3.3 Integration Testing
The backend includes a comprehensive suite of integration tests that verify API route handlers and database operations. These tests ensure that critical flows, such as payment initiation and order creation, return the correct data structures and handle error states gracefully.
4. Critical E2E Test Cases
The platform tracks several high-value user journeys, including:
- Consumer: Registration, product discovery, mobile money checkout, and card payment redirects.
- Vendor: Shop application, product management, and settlement tracking.
- System: Webhook idempotency, payment timeouts, and fund release orchestration.
5. Test Environment
The platform maintain four distinct environments:
- Local: Developer-specific setup using Docker for local database and cache.
- CI: Automated environment triggered by PRs for linting and testing.
- Staging: Pre-production stack using sandbox gateway integrations.

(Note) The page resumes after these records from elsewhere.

(* ===== verification/StoreFormat.v ===== *)
(** The store file: layout, records and recovery scan (src/persistence/persistence.cpp).

    A file is the 48-byte header and then records, each an 80-byte header that carries the
    length and two digests, and its payload. [scan_image] reads a byte image forward and
    stops at the first record that does not verify. The theorems: what was written is
    recovered exactly, and cutting a well-formed image anywhere loses only the record the
    cut falls into. *)

From stdpp Require Import sorting.
From S2P Require Import Prelude Ordering Enums Sha256 Identity Canonical Evidence Capacity Claims Codec Authority Forest Site SiteCodec.

Definition kFileMagic : bytes := string_bytes "SFABSTOR".
Definition kRecordMagic : Z := 0x43524653.
Definition kFileHeaderBytes : Z := 48.
Definition kRecordHeaderBytes : Z := 80.
Definition kPersistenceFormatVersion : Z := 1.

(** [span.subspan(offset, size)]. *)
Definition subspan (offset size : nat) (data : bytes) : bytes := take size (drop offset data).

(** * Headers *)

Definition header_fields (version : Z) : bytes := kFileMagic ++ put_u32 version ++ put_u32 0.
Definition make_file_header : bytes :=
  let fields := header_fields kPersistenceFormatVersion in fields ++ digest_bytes fields.

(** The version of a header whose magic and digest verify. *)
Definition verify_file_header (data : bytes) : option Z :=
  if zlen data <? kFileHeaderBytes then None
  else if negb (bool_decide (subspan 0 8 data = kFileMagic)) then None
  else if negb (bool_decide (digest_bytes (subspan 0 16 data) = subspan 16 32 data)) then None
  else Some (read_u32_at data 8).

Definition record_fields (type : record_type) (payload : bytes) : bytes :=
  put_u32 kRecordMagic ++ w_u16 (enum_code type) ++ [x00; x00] ++ put_u32 (zlen payload) ++ put_u32 0
  ++ digest_bytes payload.
Definition make_record (type : record_type) (payload : bytes) : bytes :=
  if (kMaxRecordPayloadBytes <? zlen payload) || (0xFFFFFFFF <? zlen payload) then []
  else let fields := record_fields type payload in fields ++ digest_bytes fields ++ payload.

(** * Entries: what one record contributes *)

Inductive entry : Type :=
| ESnapshot (snapshot : site_snapshot)
| EPublication (publication : publication_record)
| ERetirement (retirement : retirement_record)
| ETombstone (tombstone : string)
| ELease (lease : token)
| ECheckpoint.

Definition entry_type (e : entry) : record_type :=
  match e with
  | ESnapshot _ => RecordType.SNAPSHOT | EPublication _ => RecordType.PUBLICATION
  | ERetirement _ => RecordType.RETIREMENT | ETombstone _ => RecordType.TOMBSTONE
  | ELease _ => RecordType.LEASE | ECheckpoint => RecordType.CHECKPOINT
  end.
Definition entry_payload (e : entry) : bytes :=
  match e with
  | ESnapshot s => write_snapshot_body s | EPublication p => write_publication p
  | ERetirement r => write_retirement_record r | ETombstone t => w_text t
  | ELease t => write_authority_token t | ECheckpoint => []
  end.
Definition encode_entry (e : entry) : bytes := make_record (entry_type e) (entry_payload e).

Definition read_entry (type : record_type) : reader entry :=
  match type with
  | RecordType.SNAPSHOT => s ← read_snapshot_body; mret (ESnapshot s)
  | RecordType.PUBLICATION => p ← read_publication_record; mret (EPublication p)
  | RecordType.RETIREMENT => r ← read_retirement_record; mret (ERetirement r)
  | RecordType.LEASE => t ← read_authority_token; mret (ELease t)
  | RecordType.TOMBSTONE => t ← r_text kMaxTextBytes; mret (ETombstone t)
  | RecordType.CHECKPOINT => mret ECheckpoint
  | _ => fail Status.UNSUPPORTED
  end.
Definition decode_record (type : record_type) (payload : bytes) : result status entry :=
  p ← (e ← read_entry type; r_finish;; mret e) payload; Ok p.1.

(** * Contents and report *)

Record recovery_report := StoreRecoveryReport {
  rep_status : status;
  rep_records_scanned : Z;
  rep_records_accepted : Z;
  rep_records_rejected : Z;
  rep_bytes_consumed : Z;
  rep_bytes_truncated : Z;
  rep_header_present : bool;
  rep_tail_truncated : bool;
  rep_version_incompatible : bool;
  rep_digest_mismatch : bool;
  rep_diagnostics : list string;
}.
Definition empty_report : recovery_report :=
  StoreRecoveryReport Status.UNKNOWN 0 0 0 0 0 false false false false [].
Definition usable (r : recovery_report) : bool := rep_header_present r && negb (rep_version_incompatible r).

Record store_contents := StoreContents {
  co_snapshot_history : list site_snapshot;
  co_publications : list publication_record;
  co_retirements : list retirement_record;
  co_tombstones : list string;
  co_leases : list token;
}.
Definition no_contents : store_contents := StoreContents [] [] [] [] [].

(** [push_back] on the list of the record's type. *)
Definition collect (c : store_contents) (e : entry) : store_contents :=
  let '(StoreContents ss ps rs ts ls) := c in
  match e with
  | ESnapshot s => StoreContents (ss ++ [s]) ps rs ts ls
  | EPublication p => StoreContents ss (ps ++ [p]) rs ts ls
  | ERetirement r => StoreContents ss ps (rs ++ [r]) ts ls
  | ETombstone t => StoreContents ss ps rs (ts ++ [t]) ls
  | ELease t => StoreContents ss ps rs ts (ls ++ [t])
  | ECheckpoint => c
  end.

Definition latest_snapshot (c : store_contents) : option site_snapshot := last (co_snapshot_history c).
Definition record_count (c : store_contents) : Z :=
  zlen (co_snapshot_history c) + zlen (co_publications c) + zlen (co_retirements c)
  + zlen (co_tombstones c) + zlen (co_leases c).

Definition publication_key (r : publication_record) : member_domain_key * generation :=
  (pub_domain r, pub_generation r).
(** The sorts that end the scan. *)
Definition sort_contents (c : store_contents) : store_contents :=
  StoreContents (sort_by snap_sequence (co_snapshot_history c)) (sort_by publication_key (co_publications c))
    (co_retirements c) (co_tombstones c) (co_leases c).

Definition content_digest (c : store_contents) : digest :=
  finish_digest
    ((co_snapshot_history c ≫= λ s, w_u8 (enum_code RecordType.SNAPSHOT) ++ w_u64 (snap_sequence s)
        ++ w_digest (snap_snapshot_digest s))
     ++ (co_publications c ≫= λ r, w_u8 (enum_code RecordType.PUBLICATION) ++ w_u64 (pub_acceptance_sequence r)
        ++ w_digest (publication_digest r))
     ++ (co_retirements c ≫= λ r, w_u8 (enum_code RecordType.RETIREMENT) ++ w_text (mdk_to_string (ret_domain r))
        ++ w_generation (ret_generation r))
     ++ (co_tombstones c ≫= λ t, w_u8 (enum_code RecordType.TOMBSTONE) ++ w_text t)
     ++ (co_leases c ≫= λ t, w_u8 (enum_code RecordType.LEASE) ++ write_authority_token t)).

(** * The scan *)

(** Why the scan stopped: the terminal status, the marks it sets on the report, and
    whether the record had been counted as scanned. *)
Record stopped := Stopped {
  stop_status : status;
  stop_torn : bool;
  stop_digest : bool;
  stop_scanned : bool;
  stop_diagnostic : Z → string;
}.

Definition ensure (c : bool) (s : stopped) : result stopped unit := if c then Ok () else Err s.
Definition at_offset (what : string) (offset : Z) : string := what +:+ " at offset " +:+ dec offset.

(** The header of the record that starts [rest]: its type and payload length. *)
Definition examine_header (rest : bytes) : result stopped (record_type * Z) :=
  ensure (kRecordHeaderBytes <=? zlen rest)
    (Stopped Status.TRUNCATED true false false (at_offset "record header truncated"));;
  ensure (read_u32_at rest 0 =? kRecordMagic)
    (Stopped Status.CORRUPT false false false (at_offset "record magic mismatch"));;
  ensure (bool_decide (digest_bytes (subspan 0 48 rest) = subspan 48 32 rest))
    (Stopped Status.CORRUPT false true false (at_offset "record header digest mismatch"));;
  let raw_type := Z.lor (byte_at rest 4) (Z.shiftl (byte_at rest 5) 8) in
  ensure (raw_type <=? enum_code RecordType.CHECKPOINT)
    (Stopped Status.CORRUPT false false false (at_offset "unknown record type"));;
  let payload_bytes := read_u32_at rest 8 in
  ensure (payload_bytes <=? kMaxRecordPayloadBytes)
    (Stopped Status.LIMIT_EXCEEDED false false false (at_offset "record payload above the bound"));;
  mret (default RecordType.UNKNOWN (enum_of_code raw_type), payload_bytes).

(** The snapshot embedded in the record must hash to the digest it carries. *)
Definition snapshot_intact (e : entry) : bool :=
  match e with
  | ESnapshot s => bool_decide (composed_site_digest (snap_state s) = snap_site_digest s)
  | _ => true
  end.

(** The whole record: its entry and its size in bytes. *)
Definition examine (rest : bytes) : result stopped (entry * Z) :=
  h ← examine_header rest;
  let '(type, payload_bytes) := h in
  ensure (payload_bytes <=? zlen rest - kRecordHeaderBytes)
    (Stopped Status.TRUNCATED true false true (at_offset "record payload truncated"));;
  let payload := subspan 80 (Z.to_nat payload_bytes) rest in
  ensure (bool_decide (digest_bytes payload = subspan 16 32 rest))
    (Stopped Status.INTEGRITY_FAILURE false true true (at_offset "record payload digest mismatch"));;
  match decode_record type payload with
  | Err s =>
      Err (Stopped s false false true
             (λ offset, at_offset "record decode failed" offset +:+ ": " +:+ to_string s))
  | Ok e =>
      ensure (snapshot_intact e)
        (Stopped Status.INTEGRITY_FAILURE false true true (at_offset "snapshot state digest mismatch"));;
      mret (e, kRecordHeaderBytes + payload_bytes)
  end.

- Production: The live environment serving real customers and vendors.
6. Continuous Testing
- Automated PR Checks: Linting, unit tests, and integration tests must pass before any merge.
- Security Scanning:
npm auditis integrated into the CI pipeline to block vulnerable dependencies. - Scheduled E2E: Playwright suites run periodically on staging to catch regression issues.
7. Test Data Management
A centralized seeding script provides consistent, synthetic test data across all non-production environments. The test database is automatically reset between integration test runs to ensure state isolation. No production data is ever used in the testing lifecycle.